3. A requirement that businesses denying a request to delete inquire if the consumer would like to opt-out of the sale of information: Businesses selling consumer information must now inquire whether a consumer requesting the deletion of their information would also like to opt-out of the sale of information (if the consumer has not already done so) if the business denies the consumer’s request to delete their information.
Businesses that have developed processes for responding to consumer requests to know and delete based on previous versions of the Proposed Regulations should take note of the specific information that must now be provided to a consumer in the event that a request to know is denied.
VI. Service Providers:
The latest revisions propose several changes regarding service providers:
Service provider permitted uses of personal information: The latest revisions alter the list of “permitted uses” of personal information that service providers receive from businesses in order to provide services, including:
- Replacing “To perform the services specified in the contract with the business” with “to process or maintain personal information on behalf of the business that provided the personal information, or that directed the service provider to collect the personal information, and in compliance with the written contract for services required by the CCPA.”

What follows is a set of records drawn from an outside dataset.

(* ===== verification/Rns.v ===== *)
(** * internal/rns/rns.go: the Reticulum endpoint

    A node signs small messages, waits for a path to the peer and sends them;
    what arrives is checked (length, signature, age, trust) and queued. The
    network stack, its identities and cryptography belong to Reticulum-Go: the
    class [Reticulum] lists the operations the node calls and [ReticulumLaws]
    what they promise. *)

From S2P Require Import Prelude GoStrings GoPath Go Sha256 Fs Config GoNet HubConn.
From Stdlib Require Import ZArith Lia String Ascii List Bool.
From stdpp Require Import base list strings gmap option numbers.

#[local] Open Scope string_scope.
#[local] Open Scope list_scope.
#[local] Open Scope Z_scope.

(** ** The interface of Reticulum-Go *)

Class Reticulum := {
  id_public : bytes → bytes;                   (* identity.GetPublicKey of a private key *)
  id_sign : bytes → bytes → bytes;             (* private key, message *)
  id_verify : bytes → bytes → bytes → bool;    (* public key, message, signature *)
  id_address : bytes → option bytes;           (* destination hash; None: no such public key *)
  id_encrypt : bytes → bytes → bytes + error;  (* public key, message *)
  id_decrypt : bytes → bytes → option bytes;   (* private key, packet *)
  packet_EncryptedMDU : Z;
  tr_register : string → option error;         (* transport.RegisterInterface *)
}.

Class ReticulumLaws `{Reticulum} := {
  public_length : ∀ k, length (id_public k) = 64%nat;
  sign_length : ∀ k m, length (id_sign k m) = 64%nat;
  verify_sign : ∀ k m, id_verify (id_public k) m (id_sign k m) = true;
  decrypt_encrypt : ∀ k m c, id_encrypt (id_public k) m = inl c → id_decrypt k c = Some m;
}.

(** Sealing what fits a packet succeeds, and every identity has an address. *)
Class ReticulumSeals `{Reticulum} := {
  encrypt_fits : ∀ k m, Z.of_nat (length m) ≤ packet_EncryptedMDU → ∃ c, id_encrypt (id_public k) m = inl c;
  address_known : ∀ k, ∃ h, id_address (id_public k) = Some h;
}.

- Changing Section 999.314(c)(3) of the Proposed Regulations to permit service providers to use personal information: “[f]or internal use by the service provider to build or improve the quality of its services, provided that the use does not include building or modifying household or consumer profiles to use in providing services to another business, or correcting or augmenting data acquired from another source.” Altering the internal use permitted from “to build or improve the quality of its services, provided that the use does not include building or modifying household or consumer profiles” to include “to use in providing services to another business,” and replacing “cleaning” with “correcting” when referring to data acquired from another source.

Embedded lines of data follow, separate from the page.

(* ===== verification/Hubs.v ===== *)
(** * internal/rns/hubs.go: keeping a few working hubs

    The hub manager measures the hubs it holds, drops the bad ones and fills
    up from the candidates in order. The catalog of hubs is JSON. Maps are
    walked in any order by the code; nothing here depends on it. *)

From S2P Require Import Prelude GoStrings Go Json JsonRec Fs GoNet HubConn Rns.
From Stdlib Require Import ZArith Lia String Ascii List Bool.
From stdpp Require Import base list strings gmap option numbers fin_map_dom.

#[local] Open Scope string_scope.
#[local] Open Scope list_scope.
#[local] Open Scope Z_scope.

Definition BuiltinHubs : list string :=
  ["rns.michmesh.net:7822"; "rns.pawgslayers.club:4242"; "rns.buzag.ru:4242"; "ralsei.ru:4343";
   "suah.dev:4343"; "rns.mari-el.net:4242"; "reticulum.nepamesh.com:4242"; "rns.utn.lol:4965";
   "reticulum.washmesh.net:7242"; "rns.simplyequipped.com:4242"; "rns.radical.computer:4242";
   "rns.noderage.org:4242"; "rns.reticulum.world:6666"; "rmap.world:4242"].

(** ** State *)

(** Durations and times are nanoseconds. *)
Definition second : Z := 10 ^ 9.
Record HubPolicy := mkHubPolicy {
  hp_Want : Z;
  hp_Check : Z;
  hp_ConnectGrace : Z;
  hp_Silence : Z;
  hp_Backoff : Z;
  hp_AnnounceEvery : Z;
}.
Definition withDefaults (p : HubPolicy) : HubPolicy :=
  let def v d := if v =? 0 then d else v in
  mkHubPolicy (def (hp_Want p) 3) (def (hp_Check p) (15 * second))
    (def (hp_ConnectGrace p) (20 * second)) (def (hp_Silence p) (90 * second))
    (def (hp_Backoff p) (30 * 60 * second)) (def (hp_AnnounceEvery p) (2 * 60 * second)).

Record hubState := mkHubState {
  hs_added : Z;
  hs_announced : bool;
  hs_lastRx : Z;
  hs_lastData : option Z; (* None: the zero time *)
}.

Record HubManager := mkManager {
  m_node : Node;
  m_policy : HubPolicy;
  m_candidates : list string;
  m_state : gmap string hubState;
  m_bad : gmap string Z;
}.

Fixpoint dedup_from (seen : gset string) (l : list string) : list string :=
  match l with
  | [] => []
  | s :: l' =>
      if negb (s =?s "") && negb (bool_decide (s ∈ seen))
      then s :: dedup_from ({[s]} ∪ seen) l' else dedup_from seen l'
  end.
Definition dedup (l : list string) : list string := dedup_from ∅ l.

Definition NewHubManager (node : Node) (candidates : list string) (policy : HubPolicy) : HubManager :=
  mkManager node (withDefaults policy) (dedup candidates) ∅ ∅.

Definition AddCandidates (hubs : list string) (m : HubManager) : HubManager :=
  mkManager (m_node m) (m_policy m) (dedup (m_candidates m ++ hubs)) (m_state m) (m_bad m).

Definition Working (m : HubManager) : list string :=
  map fst (List.filter (λ p, bool_decide (hs_lastData p.2 ≠ None)) (map_to_list (m_state m))).

(** ** Measuring *)
Section measure.
Context (policy : HubPolicy) (now : Z).

(** What one measurement makes of a hub: the new state of it, and whether it
    is bad and why. *)
Definition measure_hub (isConnected : bool) (rx : Z) (st : hubState) : hubState * option string :=
  let st :=
    mkHubState (hs_added st) (hs_announced st || isConnected)
      (if hs_lastRx st <? rx then rx else hs_lastRx st)
      (if hs_lastRx st <? rx then Some now else hs_lastData st) in
  (st,
   if negb isConnected && (hp_ConnectGrace policy <? now - hs_added st)
   then Some "connection does not hold"
   else
     match hs_lastData st with
     | None =>
         if hp_Silence policy <? now - hs_added st then Some "connected but sent nothing" else None
     | Some t => if hp_Silence policy <? now - t then Some "silent" else None
     end).

(** The fate of an entry: gone with its hub, bad, or kept. *)
Inductive verdict := Gone | Bad (reason : string) | Keep (st : hubState).
Definition judge (stats : string → option (bool * Z * Z)) (addr : string) (st : hubState) : verdict :=
  match stats addr with
  | None => Gone
  | Some (isConnected, rx, _) =>
      match measure_hub isConnected rx st with
      | (_, Some reason) => Bad reason
      | (st', None) => Keep st'
      end
  end.
Definition newly_up (stats : string → option (bool * Z * Z)) (addr : string) (st : hubState) : bool :=
  match stats addr with
  | Some (isConnected, _, _) => isConnected && negb (hs_announced st)
  | None => false
  end.
End measure.

Section manager.
Context `{Reticulum}.
(** GetRxBytes of a hub's interface, which counts what Reticulum-Go read. *)
Context (rx : string → Z).

Definition on_node {A} (m : M Node A) : M HubManager A :=
  zoom m_node (λ n m, mkManager n (m_policy m) (m_candidates m) (m_state m) (m_bad m)) m.
Definition set_tables (state : gmap string hubState) (bad : gmap string Z) : M HubManager unit :=
  modify (λ m, mkManager (m_node m) (m_policy m) (m_candidates m) state bad).

(** The announcements and drops run in goroutines of their own: here after
    the tables are updated. *)
Definition measure (now : Z) : M HubManager unit :=
  m <- get_state ;;
  let stats := HubStats rx (m_node m) in
  let verdicts := map_imap (λ a st, Some (judge (m_policy m) now stats a st)) (m_state m) in
  let kept := omap (λ v, match v with Keep st => Some st | _ => None end) verdicts in
  let bad := omap (λ v, match v with Bad _ => Some now | _ => None end) verdicts in
  let up := length (List.filter (λ p, newly_up stats p.1 p.2) (map_to_list (m_state m))) in
  set_tables kept (bad ∪ m_bad m) ;;;
  on_node (Nat.iter up (λ k, Announce ;;; k) (ret ())) ;;;
  on_node (drop_hubs (elements (dom bad))).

The previous version of these permitted uses did not specify that only profiles created for use in providing services to another business were prohibited. Specifying that service providers may use information “for internal use by the service provider to build or improve the quality of its services” applies to building profiles, so long as the service is confined to the original business customer, is a major clarification from the earlier proposed regulations and a significant reduction in CCPA risk for many service providers in the consumer profiling space. Changing to “correcting and augmenting data acquired from another source” rather than “cleaning” avoided potentially creating confusion around what conduct would qualify as “cleaning,” a term not otherwise used or defined in the statute or regulations.
Businesses should continue to monitor changes and updates to the CCPA regulations and how the law and associated regulations are enforced and interpreted. The California Attorney General’s Office has indicated that the COVID-19 pandemic will not delay the beginning of CCPA enforcement, which remains set for July 1, 2020.